In plain terms: work notes and decision context you wrote in OpenClaw a few months ago can now be “digested” by the AI agent and proactively called in future conversations. For long-term heavy users, this means the agent is no longer a forgetful assistant that starts from zero every time you talk.

Five major security patches: Follow-up work from last time’s incident

In March, Kaspersky reported that OpenClaw had more than 21,000 exposed instances being scanned, and malicious skills plug-ins were also found to be running wild. This pressure has been met with concrete responses in this update.

The five security areas patched in this version are:

Navigation triggered by browser interaction will now re-verify blocked targets, patching the vulnerability that could previously bypass SSRF isolation; control variables in the .env file of untrusted workspaces are blocked outright to prevent environment contamination; execution event summaries returned by remote nodes (exec.started / exec.finished / exec.denied) are uniformly marked as untrusted sources, cutting off the injection path for prompt injection; untrusted plug-ins can no longer collide with the built-in provider’s auth ID, closing the attack surface for authentication confusion; finally, the base package basic-ftp is forced to upgrade to 5.2.1 to mitigate the CRLF command injection risk.

These five patches are not an entirely new architectural redesign; instead, they are precise backports targeting known weaknesses.
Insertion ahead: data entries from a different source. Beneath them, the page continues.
Lemma cancelOrder_Ok_inv uid oid s o s' :
  cancelOrder uid oid s = (Ok o, s') ->
  exists o0,
    cancellable uid oid s o0 /\ o = setStatus CANCELLED o0 /\
    orders s' = <[oid := o]> (orders s).
Proof.
  intros Hrun. destruct (orders s !! oid) as [o0|] eqn:Ho.
  - destruct (decide (userId o0 = uid)) as [Hu|Hu].
    + destruct (decide (status o0 = CANCELLED)) as [Hc|Hc];
        [rewrite (cancelOrder_cancelled _ _ _ _ Ho Hu Hc) in Hrun; discriminate|].
      destruct (decide (status o0 = DELIVERED)) as [Hd|Hd];
        [rewrite (cancelOrder_delivered _ _ _ _ Ho Hu Hd) in Hrun; discriminate|].
      exists o0. split; [repeat split; assumption|].
      unfold cancelOrder, bind, Prisma.order_findFirst in Hrun. rewrite Ho in Hrun.
      destruct (decide (userId o0 = uid)); [|contradiction]. cbn in Hrun.
      destruct (decide (status o0 = CANCELLED)); [contradiction|].
      destruct (decide (status o0 = DELIVERED)); [contradiction|].
      unfold Prisma.orderItem_findMany in Hrun. rewrite Ho in Hrun.
      pose proof (restoreStock_orders (items o0) s) as Hos.
      destruct (restoreStock (items o0) s) as [[[]|err] s1]; [|discriminate].
      cbn in Hos. unfold Prisma.order_update in Hrun. rewrite Hos, Ho in Hrun.
      cbn in Hrun. injection Hrun as <- <-. split; [reflexivity|]. cbn.
      rewrite Hos. now apply alter_is_insert.
    + rewrite cancelOrder_missing in Hrun; [discriminate|].
      intros o1 Ho1. rewrite Ho in Ho1. injection Ho1 as <-. exact Hu.
  - rewrite cancelOrder_missing in Hrun; [discriminate|].
    intros o1 Ho1. rewrite Ho in Ho1. discriminate.
Qed.

(** ** What a successful order changes *)

(** X1. Every successful [createOrder] stores the returned order under an id
    that was free, lowers the stock count of each product by the total
    quantity the request asks of it and leaves its name, price and [inStock]
    flag alone, adds one to the usage count of the coupon stored under the
    given code whenever a code is given, and appends the two address rows. *)
Theorem createOrder_effects fresh now uid data s o s' :
  createOrder fresh now uid data s = (Ok o, s') ->
  orders s !! newOrderId fresh = None /\
  orders s' = <[newOrderId fresh := o]> (orders s) /\
  (forall pid,
     products s' !! pid
     = Prisma.addStock (- requestedOf pid (req_items data)) <$> products s !! pid) /\
  coupons s'
  = (if Js.truthyStr (couponCode data)
     then alter Prisma.bumpUsed (default "" (couponCode data)) (coupons s)
     else coupons s) /\
  addresses s'
  = (addresses s ++
       [mkAddressRow (newShippingId fresh) SHIPPING uid (shippingAddress data);
        mkAddressRow (newBillingId fresh) BILLING uid (billingAddress data)])%list.
Proof.
  intros Hrun.
  destruct (createOrder_Ok_conditions _ _ _ _ _ _ _ Hrun) as (Hno & Hid & Hnum & Hrow).
  destruct (createOrder_accepted fresh now uid data s Hno Hid Hnum Hrow)
    as (o1 & s1 & Hrun1 & Ho & Hp & Hc & Ha).
  rewrite Hrun1 in Hrun. injection Hrun as <- <-.
  repeat split; try assumption.
  rewrite Ha. cbn. now rewrite <- app_assoc.
Qed.

Lemma createOrder_effects_witness :
  exists o s',
    createOrder fresh1 500 "u1" (request [line "p-lily" 2; line "p-rose" 1] None) store0
      = (Ok o, s') /\
    stockCount <$> products s' !! "p-lily" = Some 6%Z.
Proof.
  destruct (createOrder fresh1 500 "u1"
              (request [line "p-lily" 2; line "p-rose" 1] None) store0)
    as [[o|e] s'] eqn:Hrun.
  - exists o, s'. split; [reflexivity|].
    destruct (createOrder_effects _ _ _ _ _ _ _ Hrun) as (_ & _ & Hp & _).
    rewrite Hp. vm_compute. reflexivity.
  - exfalso. apply (f_equal fst) in Hrun. vm_compute in Hrun. discriminate Hrun.
Defined.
This shows that after the cybersecurity incident, the development team adopted a point-by-point hardening strategy.

Other adjustments worth paying attention to

On the feature side, the character-vibes QA tool for assessing role atmosphere quality adds model selection and parallel execution support, making it easier for developers to compare differences in the performance of multiple models at the same time. Plugin provider auth aliases let different plug-ins share the same set of verification settings, easing the management burden in multi-plug-in scenarios.

On Android, it fixes issues with expired pairing code remnants and failures to retry after background pauses; on iOS, it switches to the CalVer version naming convention to align with the desktop version. Integrations and connections for Slack, Matrix, Telegram, and Discord are also included within this scope of fixes.

OpenClaw was founded by developer Peter Steinberger in late 2025, and its GitHub stars have already exceeded 250k. At this year’s GTC, Jensen Huang singled out the platform, saying it “turns every SaaS into AaaS.” The rollout of the Dreaming memory system may well be a key step in that direction—helping the agent truly understand “who this user is,” not just “what this conversation is about.”